●パターンを中断する
不安は、身体的症状の前兆を伴う場合も少なくない。胃がむかつく、手のひらが汗ばむ、鼻の穴が広がるなど、自分が不安に襲われる直前の身体的な手がかりを知ろう。これらは「扁桃体(アミグダラ)ハイジャック」と呼ばれる反応の一部で、強いストレスなどの緊急事態に際し、脳が考えて指示を出すのではなく、闘争・逃走反応を呼び起こす。
不安の前兆となる生理的反応に気がついたきは、意識して行動を変える。たとえば、計算をして脳の思考回路を働かせる。「2足す2」のような単純な計算ではなく、脳の反応をストレス要因からそらすくらい複雑な課題にすること。
●罠に名前をつける
先に挙げた思考パターンの罠や、自分で気がついた罠に名前をつける。名前をつけることによって、漠然とした脅威が具体的なものに変わる。前にも経験して「乗り越えた」不安だとわかれば、立ち向かおうという力がわいてくる。
このように不安の衝撃を緩和する戦略は、自分が陥りやすい具体的な罠に合わせて調整できる。たとえばズルフィは、自分の思考パターンに名前をつけることによって、どのような対策を取ればいいかを理解しやすくなり、「惨事を誇張する」「人の心を推測する」「未来を予測する」という自分の思考パターンを区別できるようになった。
●FUD(不安・疑念・不信)と事実を区別する
左右に2分割した表をつくり、片方の欄に自分が抱えているFUD(不安、疑念、不信)を、もう片方には確認済みの事実を書き出す。2つの欄を見比べると、不安が和らいで現実と向き合いやすくなる。
たとえば、ズルフィは「未来を予測する」と「惨事を誇張する」パターンが混じった思考に陥り、「重要な戦略が失敗しそうだ。
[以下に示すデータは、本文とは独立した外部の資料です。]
(** *** Which variable a token names *)

(** C6, as the code has it. [vega] splits every token [slot:name] on
    the colon and looks up [name], the part after it, wherever the token
    stands among the dataset arguments: once the loop has attached the
    tokens before it, an absent [name] raises the [NameError] that
    names it, and a present one is what gets normalised and labelled
    [slot] before the loop goes on with the tokens after it. [vegalite]
    does not split: the variable it looks up is the whole token, colon
    included. *)
Theorem vega_splits_token_vegalite_does_not line cell w :
  (∀ a before slot name after bbefore bafter Vega dt w1 r m u,
     parse_argstring_vega line = Ok a →
     data a = (before ++ [slot +:+ ":" +:+ name] ++ after)%list →
     count colon slot = 0 → count colon name = 0 →
     list_map namevar before = Ok bbefore →
     list_map namevar after = Ok bafter →
     renderer_for "vega" (version a) = Some Vega →
     transformers_for "vega" (version a) = Some dt →
     load_spec (yaml a) cell w = (w1, Ok (VRef r)) →
     objects w1 !! r = Some (ODict m) →
     for_each bbefore (vega_attach (VRef r) dt) (with_empty_data r m w1) = (u, Ok ()) →
     vega line cell w
     = match user_ns !! name with
       | None =>
           (u,
            Raised (NameError
                      (Msg "argument '{0}' does not match the name of any defined variable"
                           (AStr name))))
       | Some v =>
           ((prepped ← _prepare_data v dt;
             py_setitem prepped "name" (VStr slot) ;;
             target ← py_getitem (VRef r) "data";
             py_append target prepped) ;;
            for_each bafter (vega_attach (VRef r) dt) ;;
            construct Vega (VRef r)) u
       end)
  ∧ (∀ a token VegaLite dt w1 spec,
       parse_argstring_vegalite line = Ok a →
       data a = Some token →
       renderer_for "vega-lite" (version a) = Some VegaLite →
       transformers_for "vega-lite" (version a) = Some dt →
       load_spec (yaml a) cell w = (w1, Ok spec) →
       vegalite line cell w
       = match user_ns !! token with
         | None =>
             (w1,
              Raised (NameError
                        (Msg "argument '{0}' does not match the name of any defined variable"
                             (AStr token))))
         | Some v =>
             ((prepped ← _prepare_data v dt; py_setitem spec "data" prepped) ;;
              construct VegaLite spec) w1
         end).
Proof.
  split.
  - intros a before slot name after bbefore bafter Vega dt w1 r m u
      Hp Hd Hs Hn Hbb Hba HR HT Hl Hr Hloop.
    assert (list_map namevar (data a) = Ok (bbefore ++ (slot, name) :: bafter)%list)
      as Hb.
    { rewrite Hd. apply list_map_app; [done|]. simpl.
      rewrite (namevar_one_colon _ _ Hs Hn).
      unfold mbind, outcome_bind. by rewrite Hba. }
    rewrite (vega_run_loop _ _ _ _ _ _ _ _ _ _ Hp HR HT Hb
               ltac:(by destruct bbefore) Hl Hr).
    rewrite bind_run, for_each_app, Hloop, for_each_cons.
    unfold vega_attach at 1.
    rewrite bind_run. unfold _get_variable.
    destruct (user_ns !! name) as [v|]; [|reflexivity].
    change ((mret v : M value) u) with (u, Ok v).
    cbv beta iota. rewrite ?bind_run.
    destruct (_prepare_data v dt u) as [u0 [prepped|e]]; [|reflexivity].
    rewrite ?bind_run.
    destruct (py_setitem prepped "name" (VStr slot) u0) as [u1 [[]|e]]; [|reflexivity].
    rewrite ?bind_run.
    destruct (py_getitem (VRef r) "data" u1) as [u2 [target|e]]; [|reflexivity].
    destruct (py_append target prepped u2) as [u3 [[]|e]]; [|reflexivity].
    by rewrite bind_run.
  - intros a token VegaLite dt w1 spec Hp Hd HR HT Hl.
    rewrite (vegalite_run _ _ _ _ _ _ Hp HR HT), Hd.
    rewrite bind_run, Hl. cbv beta iota.
    rewrite bind_run. rewrite (bind_run (_get_variable token)).
    unfold _get_variable.
    destruct (user_ns !! token) as [v|]; [|reflexivity].
    change ((mret v : M value) w1) with (w1, Ok v). cbv beta iota.
    rewrite ?bind_run.
    destruct (_prepare_data v dt w1) as [u [prepped|e]]; [|reflexivity].
    rewrite ?bind_run.
    destruct (py_setitem spec "data" prepped u) as [u1 [[]|e]]; reflexivity.
Qed.
(** C8, as the code has it.  When every lookup answers, the result is the
    candidates whose page exists with an id that is not 0 and is one of the
    tag ids, in the order of the candidates.  When a lookup is rejected, the
    whole resolution is rejected with that error. *)
Theorem matchTagNamesWithTagIds_candidates (tagIds : list Z)
  (tagNames : list string) :
  ((forall name, In name tagNames ->
                 exists tagPage, getPage (PageName name) = Ok tagPage) ->
   matchTagNamesWithTagIds getPage tagIds tagNames
   = Ok (filter (lookupMatches' tagIds) tagNames))
  /\ (forall name,
        lookupMatches' tagIds name = true <->
        exists p, getPage (PageName name) = Ok (Some p)
                  /\ PageEntity.id p <> 0 /\ In (PageEntity.id p) tagIds)
  /\ (forall before name after e,
        tagNames = (before ++ name :: after)%list ->
        (forall name', In name' before ->
                       exists tagPage, getPage (PageName name') = Ok tagPage) ->
        getPage (PageName name) = Err e ->
        matchTagNamesWithTagIds getPage tagIds tagNames = Err e).
Proof.
  split; [| split].
  - intros H. rewrite matchTagNamesWithTagIds_fold.
    now rewrite (foldM_matchStep_ok tagIds tagNames [] H).
  - intros name. unfold lookupMatches.
    destruct (getPage (PageName name)) as [tagPage | e].
    + rewrite pageMatches_spec. split.
      * intros [p [-> H]]. now exists p.
      * intros [p [H1 H2]]. injection H1 as ->. now exists p.
    + split; [discriminate | intros [p [H _]]; discriminate].
  - intros before name after e -> Hbefore He.
    rewrite matchTagNamesWithTagIds_fold.
    now apply foldM_matchStep_err.
Qed.

(** The relevant tags of a block are candidates of [getRelevantTags]. *)
Lemma getRelevantTags_incl (tagIds : list Z) (tags : list string) :
  getRelevantTags getPage tagIds = Ok tags -> incl tags relevantTagNames.
Proof.
  unfold getRelevantTags. rewrite matchTagNamesWithTagIds_fold.
  destruct (foldM _ _ _) as [found | e] eqn:E; [| discriminate].
  cbn [bind]. rewrite map_id. intros H. injection H as <-.
  apply foldM_matchStep_incl in E. destruct E as [found' [-> Hincl]].
  exact Hincl.
Qed.

End Tags.

(** ** Notes of card-group children *)

Section Extraction.

Variable getPage : PageIdentity -> result (option PageEntity.t).
Variable getBlock : BlockIdentity -> bool -> result (option Block.t).
Variable getUUIDFromBlock : Block.t -> string.

Local Notation getRelevantTags' := (getRelevantTags getPage).
Local Notation getTagsOfParent' := (getTagsOfParent getPage getBlock).
Local Notation addTagsFromParentCardGroup' :=
  (addTagsFromParentCardGroup getPage getBlock).
Local Notation getNoteOfBlock' :=
  (getNoteOfBlock getPage getBlock getUUIDFromBlock).

Lemma chooseTags_own (own fromParent : list string) :
  own <> [] -> chooseTags own fromParent = own.
Proof. destruct own; [congruence | reflexivity]. Qed.

Lemma chooseTags_parent (fromParent : list string) :
  chooseTags [] fromParent = fromParent.
Proof. reflexivity. Qed.

(** The tags of the note of a block are chosen between the relevant tags of
    the full block and the tags the block carries from its parent. *)
Lemma getNoteOfBlock_tags (blockEntity : Block.t) (n : MultilineCardNote) :
  getNoteOfBlock' blockEntity = Ok (Some n) ->
  exists fullBlock own,
    getBlock (BlockUUID (getUUIDFromBlock blockEntity)) true = Ok (Some fullBlock)
    /\ getRelevantTags' (Block.refs fullBlock) = Ok own
    /\ tags n = chooseTags own
                   match Block.tagsFromParentCardGroup blockEntity with
                   | Some tags => tags
                   | None => []
                   end.
Proof.
  unfold getNoteOfBlock.
  destruct (match Block.page blockEntity with
            | Some id => getPage (PageEntityID id)
            | None => Ok None
            end) as [page | e]; [| discriminate].
  cbn [bind].
  destruct (getBlock _ true) as [[fullBlock |] | e] eqn:Efull;
    try discriminate.
  cbn [bind].
  destruct (getRelevantTags' (Block.refs fullBlock)) as [own | e] eqn:Eown;
    [| discriminate].
  cbn [bind]. intros H. injection H as <-.
  exists fullBlock, own. now repeat split.
Qed.

(** C10. The note of a child of a card-group block is built with the
    block's own relevant tags when there is one, and with the relevant tags
    of the parent block when there is none: the tag list is one of the two
    lists, never a mix of them. *)
Theorem getNoteOfBlock_card_group_tags (blockEntity tagged : Block.t)
  (n : MultilineCardNote) :
  addTagsFromParentCardGroup' blockEntity = Ok tagged ->
  getNoteOfBlock' tagged = Ok (Some n) ->
  exists fullBlock own fromParent,
    getBlock (BlockUUID (getUUIDFromBlock tagged)) true = Ok (Some fullBlock)
    /\ getRelevantTags' (Block.refs fullBlock) = Ok own
    /\ getTagsOfParent' blockEntity = Ok fromParent
    /\ (own <> [] -> tags n = own)
    /\ (own = [] -> tags n = fromParent).
Proof.
  unfold addTagsFromParentCardGroup.
  destruct (getTagsOfParent' blockEntity) as [fromParent | e]; [| discriminate].
  cbn [bind]. intros H. injection H as <-. intros Hnote.
  destruct (getNoteOfBlock_tags _ n Hnote) as [fullBlock [own [Hfull [Hown Htags]]]].
  exists fullBlock, own, fromParent.
  split; [assumption |]. split; [assumption |]. split; [reflexivity |].
  cbn in Htags. split.
  - intros H. rewrite Htags. now apply chooseTags_own.
  - intros ->. exact Htags.
Qed.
すぐに倒産するだろう。競争相手のほうが迅速に動けるし、私たちの子会社は政変が起きている地域にある」と考えていた。
そこで、彼は表のFUDの欄に次のように記入した。「競争相手は私たちより革新的で、市場参入も先を越されるだろう。地政学的な状況は制御不能になるだろう。大不況が来るだろう。我が社の最も優秀な社員は燃え尽きるだろう」
一方で、事実の欄はこんな具合になった。「私たちは市場シェアで過去3回、競争相手に勝った。16の子会社のうち、政治情勢が不安定な地域にあるのは1社のみ。経済指標は安定している。離職率は一貫して低い」
事実と自分の不安を並べたことは、ズルフィの不安を和らげることにつながった。あなたのつくった表で、FUDの欄が事実の欄よりはるかに長くなったら、他人の助けを借りよう。信頼できる人に意見を求めるのだ。あなたの不安を相殺するような、現実的な事実を指摘できる人がいいだろう。
●ストーリーを増やす
私たちは常に、仮説を立てて、結論に飛びつき、自分の中でストーリーを語っている。ストーリーテリングは、さまざまな出来事を乗り越える手助けとなるが、限定的になりやすい。不安に襲われた私たちは、自分が考えたストーリーを信じるだけでなく、その中でも特に極端で否定的なストーリーを信じがちだ。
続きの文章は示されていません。